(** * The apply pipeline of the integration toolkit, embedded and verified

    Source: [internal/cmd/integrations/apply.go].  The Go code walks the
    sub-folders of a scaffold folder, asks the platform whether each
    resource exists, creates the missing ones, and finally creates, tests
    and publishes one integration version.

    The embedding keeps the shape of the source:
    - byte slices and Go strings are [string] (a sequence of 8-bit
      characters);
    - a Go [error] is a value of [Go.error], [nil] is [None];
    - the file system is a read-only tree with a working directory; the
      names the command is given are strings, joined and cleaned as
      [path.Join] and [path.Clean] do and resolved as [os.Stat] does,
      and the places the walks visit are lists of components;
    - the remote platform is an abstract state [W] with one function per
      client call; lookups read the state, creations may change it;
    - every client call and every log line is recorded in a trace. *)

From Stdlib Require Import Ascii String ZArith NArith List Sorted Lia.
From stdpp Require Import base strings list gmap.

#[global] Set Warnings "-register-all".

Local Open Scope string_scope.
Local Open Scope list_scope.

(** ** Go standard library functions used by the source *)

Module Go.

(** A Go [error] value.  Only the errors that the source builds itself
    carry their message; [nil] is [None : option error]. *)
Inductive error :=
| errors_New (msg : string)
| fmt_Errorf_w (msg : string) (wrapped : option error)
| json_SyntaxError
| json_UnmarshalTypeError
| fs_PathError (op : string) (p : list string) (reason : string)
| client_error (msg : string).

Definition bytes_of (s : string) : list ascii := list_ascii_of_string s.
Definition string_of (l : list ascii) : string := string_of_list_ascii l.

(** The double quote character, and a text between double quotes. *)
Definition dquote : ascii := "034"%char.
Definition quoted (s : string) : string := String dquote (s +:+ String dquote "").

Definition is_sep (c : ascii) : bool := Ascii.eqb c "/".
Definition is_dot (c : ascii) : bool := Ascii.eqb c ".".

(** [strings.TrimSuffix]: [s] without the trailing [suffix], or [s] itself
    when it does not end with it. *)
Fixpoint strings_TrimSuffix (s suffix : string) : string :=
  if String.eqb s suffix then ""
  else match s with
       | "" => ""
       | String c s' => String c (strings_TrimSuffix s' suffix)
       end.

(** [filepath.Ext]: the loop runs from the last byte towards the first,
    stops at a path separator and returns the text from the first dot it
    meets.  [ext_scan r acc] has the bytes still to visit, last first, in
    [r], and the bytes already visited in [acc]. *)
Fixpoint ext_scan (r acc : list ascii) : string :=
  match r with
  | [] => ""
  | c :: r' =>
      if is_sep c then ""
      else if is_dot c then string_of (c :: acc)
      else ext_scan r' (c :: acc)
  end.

...

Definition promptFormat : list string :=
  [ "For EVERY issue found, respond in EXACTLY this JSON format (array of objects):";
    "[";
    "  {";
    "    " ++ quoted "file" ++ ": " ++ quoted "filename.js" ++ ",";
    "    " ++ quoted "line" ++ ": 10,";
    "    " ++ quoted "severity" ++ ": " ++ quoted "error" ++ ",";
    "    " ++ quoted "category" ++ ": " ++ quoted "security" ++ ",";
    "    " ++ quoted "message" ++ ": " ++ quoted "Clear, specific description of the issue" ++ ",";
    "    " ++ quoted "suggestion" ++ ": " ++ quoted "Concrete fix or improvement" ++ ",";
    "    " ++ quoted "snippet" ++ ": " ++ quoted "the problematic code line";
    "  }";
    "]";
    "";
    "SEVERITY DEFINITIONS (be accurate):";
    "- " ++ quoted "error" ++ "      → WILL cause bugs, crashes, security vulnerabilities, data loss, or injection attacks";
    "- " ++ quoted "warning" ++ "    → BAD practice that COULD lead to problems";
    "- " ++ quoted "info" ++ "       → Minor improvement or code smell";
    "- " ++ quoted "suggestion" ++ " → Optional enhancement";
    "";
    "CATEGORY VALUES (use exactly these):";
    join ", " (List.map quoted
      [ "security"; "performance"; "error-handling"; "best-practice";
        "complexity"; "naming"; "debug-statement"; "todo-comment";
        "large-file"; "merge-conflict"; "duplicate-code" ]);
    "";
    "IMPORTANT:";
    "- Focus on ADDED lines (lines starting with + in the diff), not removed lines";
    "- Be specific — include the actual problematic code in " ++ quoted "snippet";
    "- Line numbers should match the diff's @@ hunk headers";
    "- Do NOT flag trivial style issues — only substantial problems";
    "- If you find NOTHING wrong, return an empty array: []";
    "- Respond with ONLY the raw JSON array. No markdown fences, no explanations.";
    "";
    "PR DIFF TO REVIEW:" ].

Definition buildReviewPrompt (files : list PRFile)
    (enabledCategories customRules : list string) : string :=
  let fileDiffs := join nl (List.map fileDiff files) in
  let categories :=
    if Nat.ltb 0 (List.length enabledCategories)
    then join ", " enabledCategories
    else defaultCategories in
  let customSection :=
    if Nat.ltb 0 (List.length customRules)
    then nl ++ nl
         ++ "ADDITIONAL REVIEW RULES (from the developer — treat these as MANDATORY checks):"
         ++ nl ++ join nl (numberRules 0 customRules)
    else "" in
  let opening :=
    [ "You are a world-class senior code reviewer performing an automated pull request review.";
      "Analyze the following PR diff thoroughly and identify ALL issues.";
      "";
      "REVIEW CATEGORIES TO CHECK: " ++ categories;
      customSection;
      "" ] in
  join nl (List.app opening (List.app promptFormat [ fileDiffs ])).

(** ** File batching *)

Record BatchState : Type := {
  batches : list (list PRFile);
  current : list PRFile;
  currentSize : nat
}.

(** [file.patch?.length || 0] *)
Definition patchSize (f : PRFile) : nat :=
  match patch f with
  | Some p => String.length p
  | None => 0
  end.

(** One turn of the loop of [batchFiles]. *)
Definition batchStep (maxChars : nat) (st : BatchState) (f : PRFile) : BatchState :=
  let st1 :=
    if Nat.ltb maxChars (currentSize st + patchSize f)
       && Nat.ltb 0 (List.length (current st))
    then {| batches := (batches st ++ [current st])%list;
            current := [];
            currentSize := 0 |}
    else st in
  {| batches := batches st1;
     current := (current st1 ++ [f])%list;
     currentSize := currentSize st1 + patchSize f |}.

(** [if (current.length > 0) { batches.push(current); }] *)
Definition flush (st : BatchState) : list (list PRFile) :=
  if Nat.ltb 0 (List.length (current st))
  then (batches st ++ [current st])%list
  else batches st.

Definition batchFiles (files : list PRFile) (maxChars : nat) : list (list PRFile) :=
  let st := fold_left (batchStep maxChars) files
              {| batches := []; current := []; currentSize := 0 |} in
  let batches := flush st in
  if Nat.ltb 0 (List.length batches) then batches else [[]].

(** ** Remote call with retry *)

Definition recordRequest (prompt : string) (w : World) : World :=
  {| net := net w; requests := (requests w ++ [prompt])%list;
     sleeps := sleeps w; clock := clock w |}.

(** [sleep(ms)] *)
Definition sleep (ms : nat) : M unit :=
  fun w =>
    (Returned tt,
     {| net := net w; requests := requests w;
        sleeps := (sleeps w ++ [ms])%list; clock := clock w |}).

---

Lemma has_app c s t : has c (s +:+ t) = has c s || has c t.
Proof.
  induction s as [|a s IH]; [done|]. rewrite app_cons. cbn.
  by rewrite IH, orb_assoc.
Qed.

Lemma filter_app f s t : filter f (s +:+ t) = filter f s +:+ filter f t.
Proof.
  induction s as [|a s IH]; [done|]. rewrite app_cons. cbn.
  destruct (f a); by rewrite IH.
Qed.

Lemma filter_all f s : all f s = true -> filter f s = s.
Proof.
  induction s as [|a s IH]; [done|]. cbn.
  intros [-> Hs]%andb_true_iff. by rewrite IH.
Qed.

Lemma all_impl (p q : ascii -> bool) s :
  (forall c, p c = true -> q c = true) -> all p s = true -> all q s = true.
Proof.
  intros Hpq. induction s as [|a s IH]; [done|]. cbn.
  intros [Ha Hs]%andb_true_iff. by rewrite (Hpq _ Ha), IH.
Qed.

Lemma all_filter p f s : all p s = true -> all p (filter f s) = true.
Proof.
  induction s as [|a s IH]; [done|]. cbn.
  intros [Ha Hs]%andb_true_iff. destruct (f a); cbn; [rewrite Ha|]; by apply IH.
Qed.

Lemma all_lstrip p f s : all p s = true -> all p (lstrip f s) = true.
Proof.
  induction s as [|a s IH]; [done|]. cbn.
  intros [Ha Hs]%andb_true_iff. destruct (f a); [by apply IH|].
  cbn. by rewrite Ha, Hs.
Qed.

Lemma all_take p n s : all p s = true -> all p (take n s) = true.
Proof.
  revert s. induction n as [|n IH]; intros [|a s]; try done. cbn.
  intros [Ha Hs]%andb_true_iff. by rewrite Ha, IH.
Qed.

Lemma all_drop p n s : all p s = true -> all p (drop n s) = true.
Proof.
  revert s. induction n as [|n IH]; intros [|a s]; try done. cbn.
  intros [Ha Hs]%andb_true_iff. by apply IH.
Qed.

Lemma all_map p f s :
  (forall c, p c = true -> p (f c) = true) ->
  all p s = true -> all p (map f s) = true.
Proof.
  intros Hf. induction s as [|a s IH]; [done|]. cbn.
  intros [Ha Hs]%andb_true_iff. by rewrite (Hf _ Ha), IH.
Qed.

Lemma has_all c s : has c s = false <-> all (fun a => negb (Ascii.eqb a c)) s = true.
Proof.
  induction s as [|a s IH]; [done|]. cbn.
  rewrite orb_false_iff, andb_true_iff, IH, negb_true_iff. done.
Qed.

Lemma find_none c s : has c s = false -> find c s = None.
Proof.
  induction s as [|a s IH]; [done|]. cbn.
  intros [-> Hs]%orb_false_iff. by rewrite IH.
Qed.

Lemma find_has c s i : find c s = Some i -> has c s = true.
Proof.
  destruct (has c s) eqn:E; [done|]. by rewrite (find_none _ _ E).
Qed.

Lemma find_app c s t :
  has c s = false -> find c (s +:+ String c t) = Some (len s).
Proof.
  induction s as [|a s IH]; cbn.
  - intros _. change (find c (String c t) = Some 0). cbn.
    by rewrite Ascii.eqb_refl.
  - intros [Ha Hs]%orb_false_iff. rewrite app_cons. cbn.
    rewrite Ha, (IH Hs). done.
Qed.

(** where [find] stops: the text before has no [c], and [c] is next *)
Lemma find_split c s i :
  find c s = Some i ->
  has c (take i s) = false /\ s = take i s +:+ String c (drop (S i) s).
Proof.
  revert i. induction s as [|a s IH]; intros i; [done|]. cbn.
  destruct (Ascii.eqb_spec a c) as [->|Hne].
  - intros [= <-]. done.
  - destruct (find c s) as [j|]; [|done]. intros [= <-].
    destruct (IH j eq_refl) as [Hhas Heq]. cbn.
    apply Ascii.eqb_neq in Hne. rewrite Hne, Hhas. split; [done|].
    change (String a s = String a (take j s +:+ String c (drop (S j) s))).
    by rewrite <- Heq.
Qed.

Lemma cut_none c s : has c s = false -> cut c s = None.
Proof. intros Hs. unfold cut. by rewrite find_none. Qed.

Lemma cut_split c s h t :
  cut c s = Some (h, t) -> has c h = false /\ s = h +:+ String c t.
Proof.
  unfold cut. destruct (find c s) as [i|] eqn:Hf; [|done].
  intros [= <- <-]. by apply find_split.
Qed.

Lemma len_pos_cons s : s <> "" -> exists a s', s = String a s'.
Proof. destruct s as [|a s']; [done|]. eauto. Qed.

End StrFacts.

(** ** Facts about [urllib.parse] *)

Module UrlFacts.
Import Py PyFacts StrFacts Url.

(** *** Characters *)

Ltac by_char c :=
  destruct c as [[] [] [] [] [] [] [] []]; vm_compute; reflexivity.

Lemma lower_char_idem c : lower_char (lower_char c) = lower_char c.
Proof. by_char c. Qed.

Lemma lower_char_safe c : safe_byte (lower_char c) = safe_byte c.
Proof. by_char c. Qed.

#### Brief
Go through the material above, and wherever a line contains the string "text", return it.

#### Response for this exercise
(** The double quote character, and a text between double quotes. *)
    stops at a path separator and returns the text from the first dot it
(** where [find] stops: the text before has no [c], and [c] is next *)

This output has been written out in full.